Another source of joint pain is osteoarthritis, which affects nearly 30 million Americans, according to the Centers for Disease Control and Prevention.
Doctors now say there are ways to prevent, or at least delay, the most severe symptoms of osteoarthritis.
“The prevailing thought is that if you keep your muscles strong, flexible and good balance you are going to prevent abnormal joint stresses,” Erica Fritz, manager of orthopedic physical therapy at the Hospital for Special Surgery in New York City, told ABC News.
A crucial part of exercising is getting assessed by a doctor or physical therapist so you perform exercises appropriate for your condition, according to Fritz.
Todd Wilkowski, founder and CEO of Performance PT in Greenwich, Conn., joined “GMA” to demonstrate hip-strengthening exercises. Wilkowski is the physical therapist who trained Spencer before and after her hip replacement surgery.
SEATED ROW WITH THERABAND: This exercise strengthens the upper back and shoulder muscles while also achieving activation of all of your core muscles as you try and maintain and upright trunk posture. Perform two to three sets of 10 reps with a two-second hold as you pinch your shoulder blades.

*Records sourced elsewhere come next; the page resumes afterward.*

(** One step of goroutine [k] keeps [g] at or before [n]. *)
Lemma step_pc_le s k s' : pc_le g n s → In s' (step_of p s k) → pc_le g n s'.
Proof.
  unfold step_of. intros Hle. destruct (at_instr p s k) as [[m i]|] eqn:Hat; [|done].
  assert (K : ∀ l, In l (targets m i) → i ≠ Send c ∨ m ≠ n → g = k → l ≤ n).
  { intros l Hl Hne Hk. rewrite <-Hk in Hat. by eapply lead_target. }
  assert (Hnext : ∀ t, In (S m) (targets m i) → i ≠ Send c ∨ m ≠ n → pc_le g n t → pc_le g n (set_pc k (S m) t)).
  { intros t Hin Hne Ht. apply set_pc_le; [done|]. auto. }
  destruct i as [c0|c0|c0|l0|l0|l0|l0|w|w|w|xs|x|cases|ts|l|q]; simpl.
  all: intros Hin.
  all: try (repeat case_match; simpl in Hin; try done; destruct Hin as [<-|[]];
            first [exact Hle | apply Hnext; [by left|by left|exact Hle]]; fail).
  - (* Send *)
    destruct (chan s c0) as [q []]; [by destruct Hin as [<-|[]]|].
    destruct (decide (c0 = c ∧ m = n ∧ k = g)) as [(-> & -> & ->)|Hne].
    + rewrite Hcap in Hin. simpl in Hin. by rewrite self_send_alone in Hin.
    + assert (Hn : ∀ t, pc_le g n t → pc_le g n (set_pc k (S m) t)).
      { intros t Ht. apply set_pc_le; [done|]. intros Hk. apply K; [by left| |done].
        destruct (decide (c0 = c)) as [->|]; [|left; congruence]. right. naive_solver. }
      repeat case_match; try done; [by destruct Hin as [<-|[]]; apply Hn|].
      apply in_map_iff in Hin as (t & <- & Ht). apply Hn. by eapply rendezvous_pc_le.
  - (* Cancel *)
    destruct Hin as [<-|[]]. apply Hnext; [by left|by left|]. unfold pc_le in *.
    rewrite pcs_cancel. done.
  - (* Select *)
    apply in_flat_map in Hin as (gl & Hgl & Hin). eapply take_guard_pc_le; [done..|]. intros Hk.
    destruct (Select_targets m cases gl Hgl) as [H1 H2]. split; [apply K; [done|by left|done]|].
    destruct (fst gl); try done. apply K; [done|by left|done].
  - (* Either *)
    apply in_map_iff in Hin as (l & <- & Hl). apply set_pc_le; [done|]. intros Hk. apply K; [done|by left|done].
  - (* Goto *)
    destruct Hin as [<-|[]]. apply set_pc_le; [done|]. intros Hk. apply K; [by left|by left|done].
  - (* Go *)
    destruct Hin as [<-|[]]. apply Hnext; [by left|by left|]. case_match; [|done]. apply set_pc_le; [done|lia].
Qed.

Lemma never_past s0 s : pc_le g n s0 → rtc (gstep p) s0 s → pc_le g n s.
Proof.
  intros H0. induction 1 as [|s1 s2 s3 Hs _ IH]; [done|]. apply IH.
  unfold gstep, succs in Hs. case_match; [done|]. apply in_flat_map in Hs as (k & _ & Hin). by eapply step_pc_le.
Qed.
End SelfSend.

(** The hypotheses above as a check of the program. *)
Definition check_self_send (p : program) (g n c : nat) : bool :=
  match nth_error (nth g (code p) []) n with
  | Some (Send c') => Nat.eqb c c'
  | _ => false
  end &&
  Nat.eqb (nth c (caps p) 0) 0 &&
  forallb (λ g', Nat.eqb g' g ||
    forallb (λ i, match offer c 0 i with [] => true | _ => false end) (nth g' (code p) []))
    (seq 0 (length (code p))) &&
  forallb (λ m, match nth_error (nth g (code p) []) m with
                | Some i => forallb (λ l, Nat.leb l n) (targets m i)
                | None => true
                end) (seq 0 n).

Lemma offer_nil_pos c i m m' : offer c m i = [] → offer c m' i = [].
Proof. destruct i; simpl; try done. by destruct (Nat.eqb c c0). Qed.

Lemma check_self_send_sound p g n c s0 s :
  check_self_send p g n c = true → pc_le g n s0 → rtc (gstep p) s0 s → pc_le g n s.
Proof.
  unfold check_self_send. rewrite !andb_true_iff. intros (((H1 & H2) & H3) & H4).
  rewrite forallb_forall in H3, H4. apply (never_past p g n c).
  - destruct (nth_error _ n) as [[]|]; try done. by apply Nat.eqb_eq in H1 as ->.
  - by apply Nat.eqb_eq.
  - intros g' m i Hne Hi. destruct (decide (g' < length (code p))) as [Hg|Hg].
    + specialize (H3 g'). rewrite in_seq, orb_true_iff, Nat.eqb_eq in H3.
      destruct H3 as [|H3]; [lia|done|]. rewrite forallb_forall in H3.
      specialize (H3 i (nth_error_In _ _ Hi)). destruct (offer c 0 i) eqn:E; [|done].
      by eapply offer_nil_pos.
    + rewrite (nth_overflow (code p)) in Hi by lia. by destruct m.
  - intros m i Hm Hi. specialize (H4 m). rewrite in_seq, Hi, forallb_forall in H4.
    apply Forall_forall. intros l Hl%list_elem_of_In. apply Nat.leb_le, H4; [lia|done].
Qed.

PLANKS: This is a building block exercise we use to get maximal core muscle activation. Start with the standard plank position on elbows and toes and then add a slight bend in your knees and engage your abdominal muscles. Hold 20 to 30 seconds for five reps. To make the exercise more difficult, increase the length of time you hold the plank to 40 to 60 seconds.
SIT-TO-STAND SQUATS: This is an exercise for strengthening the lower body muscles (glutes, quadriceps, calf) as well as working core muscle stabilization as you slowly move through the exercise. Perform two sets of 10 reps. To make the exercise more difficult, increase repetitions or lower the height of the chair if your joints tolerate.